A president of France once visited a village hostelry, and asked the woman in charge to bring him all the chicory she had in the house. After she had proudly delivered all her chicory to him he said: “And now madam, I will thank you for a cup of good coffee.” The Mexican is not above deception, however. Parrots grow here by the million and paroquets by the billion, and in nearly all colors of the rainbow, but only the ones with the yellow head will ever learn to talk, and no color of paroquets will do more than chatter. But what is that small thing to a Mexican? He simply gets a number of parrots and a pot of yellow ochre, and in three shakes of a sheep’s tail he has a cage full of yellow-head parrots worth five dollars each before they learn to talk. They next spot the American “greenies” with money to burn, and the rest, is it not written in the book of a retributive Nemesis who recorded those blue streaks of profanity when that parrot got its first bath? Yea, verily.

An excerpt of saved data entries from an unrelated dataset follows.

Fixpoint connect_entries (h : Hda) (entries index : Z) (offsets : list Z) : M unit :=
  match offsets with
  | [] => ret tt
  | offset :: l =>
      (if Z.land (Z.shiftr entries (offset * 8)) 255 =? dac h then command h (pin h) (Z.lor 0x70100 (index + offset));;; ret tt else ret tt);;;
      connect_entries h entries index l
  end.
Fixpoint connect (h : Hda) (indices : list Z) : M unit :=
  match indices with
  | [] => ret tt
  | index :: l =>
      entries <- command h (pin h) (Z.lor 0xf0200 index);;
      connect_entries h entries index [0; 1; 2; 3];;; connect h l
  end.

Definition configure_codec (h : Hda) : M unit :=
  command h (dac h) 0x70500;;; command h (pin h) 0x70500;;; sleep_us 10000;;;
  command h (pin h) 0x707c0;;; command h (pin h) 0x70c02;;;
  c <- command h (pin h) (param PARAM_CONN_LIST_LEN);;
  connect h (seqZ 0 (Z.land c 127));;;
  command h (dac h) 0x20011;;; command h (dac h) (Z.lor 0x70600 (Z.shiftl STREAM_ID 4));;;
  a <- command h (dac h) (param PARAM_OUT_AMP_CAP);;
  command h (dac h) (Z.lor (Z.lor 0x30000 0xb000) (Z.max (Z.land (Z.shiftr a 8) 127) 1));;; ret tt.

Definition bdl_entry (h : Hda) (index : Z) : BdlEntry := mkBdl (wrap64 (pcm_phys h + index * CHUNK_BYTES)) CHUNK_BYTES 1.

Definition setup_stream (h : Hda) : M Hda :=
  cap <- read16 h HDA_GCAP;;
  let base := 128 + Z.land (Z.shiftr cap 8) 15 * 32 in
  write8 h (base + SD_CTL) 0;;; sleep_us 10000;;; write8 h (base + SD_CTL) 1;;; sleep_us 10000;;; write8 h (base + SD_CTL) 0;;; sleep_us 10000;;;
  let h := set_stream base ((fun i => bdl_entry h i) <$> seqZ 0 CHUNKS) h in
  write32 h (base + SD_CBL) PCM_BYTES;;; write16 h (base + SD_LVI) (CHUNKS - 1);;; write16 h (base + SD_FMT) 17;;;
  write32 h (base + SD_BDPL) (bdl_phys h mod 2 ^ 32);;; write32 h (base + SD_BDPU) (Z.shiftr (bdl_phys h) 32);;;
  write8 h (base + SD_CTL + 2) (Z.shiftl STREAM_ID 4);;; ret h.

(** ** The ring *)

(** [refresh] after reading [lpib]. *)
Definition refresh_at (lpib : Z) (h : Hda) : Hda :=
  let position := lpib mod PCM_BYTES in
  let wraps' := if position <? last_lpib h then wraps h + 1 else wraps h in
  set_position (written h) ((wraps' * PCM_BYTES + position) / CHUNK_BYTES) position wraps' h.
Definition refresh (h : Hda) : M Hda := v <- read32 h (stream_base h + SD_LPIB);; ret (refresh_at v h).

Definition frame_bytes (h : Hda) : Z := Z.max 1 (Z.min (channels h) 2) * 2.

(** One frame into the ring at byte [target + 4 * frame]: a mono sample twice, or the four
    bytes of a stereo frame. *)
Definition put_frame (mono : bool) (data : list Z) (target frame : nat) (mem : list Z) : list Z :=
  let s := if mono then take 2 (drop (frame * 2) data) ++ take 2 (drop (frame * 2) data) else take 4 (drop (frame * 4) data) in
  list_inserts (target + 4 * frame) s mem.
Fixpoint put_frames (n : nat) (mono : bool) (data : list Z) (target frame : nat) (mem : list Z) : list Z :=
  match n with O => mem | S n' => put_frames n' mono data target (S frame) (put_frame mono data target frame mem) end.

Definition full (h : Hda) : bool := CHUNKS - 1 <=? saturating_sub (written h) (completed h).
Definition frames_of (h : Hda) (data : list Z) : Z := Z.min (Z.of_nat (length data) / frame_bytes h) CHUNK_FRAMES.

(** The copy into the chunk, the silence after it, and the count. *)
Definition fill_chunk (data : list Z) (h : Hda) : Hda :=
  let frames := Z.to_nat (frames_of h data) in
  let target := Z.to_nat (written h mod CHUNKS * CHUNK_BYTES) in
  let mem := put_frames frames (frame_bytes h =? 2) data target 0 (pcm_mem h) in
  let mem := list_inserts (target + 4 * frames) (replicate (Z.to_nat (CHUNK_FRAMES * 4) - 4 * frames) 0) mem in
  set_position (written h + 1) (completed h) (last_lpib h) (wraps h) (set_pcm mem h).

Definition write_pcm (data : list Z) (h : Hda) : M (Z * Hda) :=
  h <- refresh h;;
  if full h then ret (0, h)
  else
    let n := frames_of h data * frame_bytes h in
    let h := fill_chunk data h in
    c <- read8 h (stream_base h + SD_CTL);;
    (if Z.land c 2 =? 0 then write8 h (stream_base h + SD_STS) 7;;; write8 h (stream_base h + SD_CTL) 6 else ret tt);;;
    ret (n, h).

Definition stop (h : Hda) : M Hda :=
  if stream_base h =? 0 then ret h
  else
    c <- read8 h (stream_base h + SD_CTL);;
    write8 h (stream_base h + SD_CTL) (clear_bits 2 c);;;
    poll 100 (c <- read8 h (stream_base h + SD_CTL);; ret (Z.land c 2 =? 0)) (sleep_us 1000);;;
    ret (set_position 0 0 0 0 h).

Definition release (h : Hda) : M unit :=
  h <- stop h;;
  write32 h HDA_INTCTL 0;;; sys_pci_disable env (bdf h);;; sys_pci_bar_unmap env (mmio h);;;
  sys_dma_free env (bdl h);;; sys_dma_free env (pcm h);;; ret tt.

(** ** The life cycle *)

Definition new_hda (b m bd bdp pc pcp : Z) : Hda :=
  mkHda b m bd bdp pc pcp 255 0 0 0 2 0 0 0 0 (replicate 256 (mkBdl 0 0 0)) (replicate (Z.to_nat PCM_BYTES) 0).
Definition AUDIO_CHANNEL : list Z := [109; 111; 100; 117; 108; 101; 95; 97; 117; 100; 105; 111].

(** [entry] is the address of [irq_worker]; [fuel] bounds the search of the devices, which
    ends the start-up, with nothing taken, when it runs out. *)
Definition kdm_init (fuel : nat) (entry : Z) : M (option Statics) :=
  o <- find_hda fuel 0;;
  match o with
  | None => ret None
  | Some None => println env "hda: no controller";;; ret None
  | Some (Some b) =>
  m <- sys_pci_bar_map env b 0;;
  if m =? u64_max then ret None else
  e <- sys_pci_enable env b;;
  if e =? u64_max then sys_pci_bar_unmap env m;;; ret None else
  o <- sys_dma_alloc env 4096;;
  match o with
  | None => sys_pci_bar_unmap env m;;; ret None
  | Some (bd, bdp) =>
  o <- sys_dma_alloc env PCM_BYTES;;
  match o with
  | None => sys_dma_free env bd;;; sys_pci_bar_unmap env m;;; ret None
  | Some (pc, pcp) =>
  let h := new_hda b m bd bdp pc pcp in
  write32 h HDA_INTCTL 0;;;
  ok <- reset h;;
  r <- (if ok : bool then discover h else ret (false, h));;
  let '(ok, h) := r in
  if negb ok then println env "hda: controller initialization failed";;; release h;;; ret None else
  configure_codec h;;;
  h <- setup_stream h;;
  o <- sys_irq_claim env b;;
  match o with
  | None => release h;;; ret None
  | Some irq =>
  stack <- sys_heap_alloc env 65536;;
  if stack =? u64_max then sys_irq_release env irq;;; release h;;; ret None else
  let stack_top := Z.land (stack + 65536) (Z.lnot 15) - 8 in
  tid <- sys_thread_spawn env entry 0 stack_top;;
  if tid =? 0 then sys_irq_release env irq;;; release h;;; ret None else
  cap <- read16 h HDA_GCAP;;
  write32 h HDA_INTCTL (Z.lor (Z.shiftl 1 31) (Z.shiftl 1 (Z.land (Z.shiftr cap 8) 15)));;;
  ch <- sys_ipc_open env AUDIO_CHANNEL;;
  if ch =? u64_max then sys_irq_release env irq;;; sys_thread_join env tid;;; release h;;; ret None else
  ret (Some (mkStatics (Some h) ch irq true m (stream_base h) tid 0))
  end end end end.

(** [while write_pcm(data) == 0 { if signal { return } sleep(1) }]: [None] when the fuel
    ends first; the flag says that the driver returns. *)
Fixpoint play (fuel : nat) (data : list Z) (h : Hda) : M (option (bool * Hda)) :=
  match fuel with
  | O => ret None
  | S n =>
      r <- write_pcm data h;;
      let '(k, h) := r in
      if k =? 0 then
        s <- sys_signal_check env;;
        if s : bool then ret (Some (true, h)) else sys_sleep env 1;;; play n data h
      else ret (Some (false, h))
  end.

(** One message. *)
Definition handle_message (fuel : nat) (data : list Z) (h : Hda) : M (option (bool * Hda)) :=
  match data with
  | [] => ret (Some (false, h))
  | c :: rest =>
      if c =? 0 then h <- stop h;; ret (Some (false, h))
      else if (c =? 1) && (2 <=? length data)%nat then ret (Some (false, set_channels (Z.max 1 (Z.min (default 0 (data !! 1%nat)) 2)) h))
      else if c =? 2 then play fuel rest h
      else ret (Some (false, h))
  end.

(** [None] when the turns end first, and when [&message[..length]] panics: then
    [kdm_run] does not return. *)
Fixpoint kdm_run (turns fuel : nat) (s : Statics) : M (option Statics) :=
  match turns with
  | O => ret None
  | S n =>
      sig <- sys_signal_check env;;
      if sig : bool then ret (Some s) else
      r <- sys_ipc_recv env (COMMAND_CH s) 8192;;
      let '(len, message) := r in
      if len =? u64_max then ret (Some s)
      else if 8192 <? len then ret None
      else let data := take (Z.to_nat len) message in
           match HDA s with
           | None => if bool_decide (data = []) then kdm_run n fuel s else ret (Some s)
           | Some h =>
               o <- handle_message fuel data h;;
               match o with
               | None => ret None
               | Some (leave, h) =>
                   let s := mkStatics (Some h) (COMMAND_CH s) (IRQ_NUMBER s) (IRQ_RUNNING s) (IRQ_MMIO s) (IRQ_STREAM_BASE s) (IRQ_TID s) (IRQ_COUNT s) in
                   if leave : bool then ret (Some s) else kdm_run n fuel s
               end
           end
  end.

Definition kdm_exit (s : Statics) : M unit :=
  h <- match HDA s with Some h => h <- stop h;; write32 h HDA_INTCTL 0;;; ret (Some h) | None => ret None end;;
  (if negb (IRQ_NUMBER s =? 0) then sys_irq_release env (IRQ_NUMBER s);;; ret tt else ret tt);;;
  (if negb (IRQ_TID s =? 0) then sys_thread_join env (IRQ_TID s);;; ret tt else ret tt);;;
  match h with Some h => release h | None => ret tt end;;;
  (if negb (COMMAND_CH s =? u64_max) then do_ env (Sys SYS_IPC_CLOSE (COMMAND_CH s) 0 0) else ret tt).

(** One turn of [irq_worker]; the flag says whether it goes on. *)
Definition irq_turn (running : bool) (s : Statics) : M (bool * Statics) :=
  if (IRQ_NUMBER s =? 0) || negb (IRQ_RUNNING s) then ret (false, s)
  else
    do_ env (Sys SYS_IRQ_WAIT (IRQ_NUMBER s) 0 0);;;
    if negb running then ret (false, s)       (* [IRQ_RUNNING] may have changed meanwhile *)
    else
      let s := mkStatics (HDA s) (COMMAND_CH s) (IRQ_NUMBER s) (IRQ_RUNNING s) (IRQ_MMIO s) (IRQ_STREAM_BASE s) (IRQ_TID s) (wrap64 (IRQ_COUNT s + 1)) in
      if negb (IRQ_MMIO s =? 0) && negb (IRQ_STREAM_BASE s =? 0) then
        r <- call env (Rd 4 (IRQ_MMIO s + HDA_INTSTS));;
        do_ env (Wr 4 (IRQ_MMIO s + HDA_INTSTS) (r mod 2 ^ 32));;;
        do_ env (Wr 1 (IRQ_MMIO s + IRQ_STREAM_BASE s + SD_STS) 7);;;
        sys_irq_ack env (IRQ_NUMBER s);;; ret (true, s)
      else ret (true, s).
End Driver.
(** * The ring *)

Definition ring_ok (h : Hda) : Prop := length (pcm_mem h) = Z.to_nat PCM_BYTES /\ 0 <= written h.

(** The bytes of [n] frames as the controller plays them. *)
Definition frame_at (mono : bool) (data : list Z) (frame : nat) : list Z :=
  if mono then take 2 (drop (frame * 2) data) ++ take 2 (drop (frame * 2) data) else take 4 (drop (frame * 4) data).
Definition played (mono : bool) (data : list Z) (n : nat) : list Z := mjoin (frame_at mono data <$> seq 0 n).

Lemma frame_at_length (mono : bool) (data : list Z) (frame n : nat) :
  (frame < n)%nat -> (n * (if mono then 2 else 4) <= length data)%nat -> length (frame_at mono data frame) = 4%nat.
Proof. intros Hf Hn. unfold frame_at. destruct mono; rewrite ?length_app, !length_take, !length_drop; lia. Qed.

Lemma put_frames_join (n : nat) (mono : bool) (data : list Z) (target frame : nat) (mem : list Z) :
  ((frame + n) * (if mono then 2 else 4) <= length data)%nat ->
  put_frames n mono data target frame mem = list_inserts (target + 4 * frame) (mjoin (frame_at mono data <$> seq frame n)) mem.
Proof.
  revert frame mem. induction n as [|n IH]; intros frame mem Hn; [done|]. cbn [put_frames seq fmap list_fmap mjoin list_join].
  rewrite list_inserts_app_l, (frame_at_length mono data frame (frame + S n)) by (done || lia). rewrite IH by lia.
  unfold put_frame. fold (frame_at mono data frame). f_equal. lia.
Qed.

“In ways that are dark and tricks that are vain,
The heathen Chinee is peculiar.”

Bret Harte may come down here with his mandolin and pick that same tune in Spanish and he will receive an encore.

The Mexican will sell you “antiquias” from a pyramid that he made last month, and he will sell you a coffee-wood walking stick that was made from an old railroad crosstie and loaded with lead, and he will sell you a blanket he stole from you last night, but when you call for coffee you get the real article, and it is not prepared in either iron or tinned vessels, but unglazed pottery. They fill your cup half full of coffee and half full of milk and pass you the sugar, and when you have done, like Oliver Twist, you call for more.

CATHEDRAL GUADALAJARA.

CHAPTER XVIII.
GUADALAJARA IN THE VALE OF LERMA.

GUADALAJARA, which is reached by the Mexican Central R. R. from Irapuata, was built in 1541 and in importance ranks next to the city of Mexico. It is the capital of Jalisco, situated near the River Lerma, which here changes its name to Santiago, in the midst of a plain hemmed in on three sides by mountains, and on the fourth side is the Canon of Santiago and the jumping-off place to the Pacific Ocean.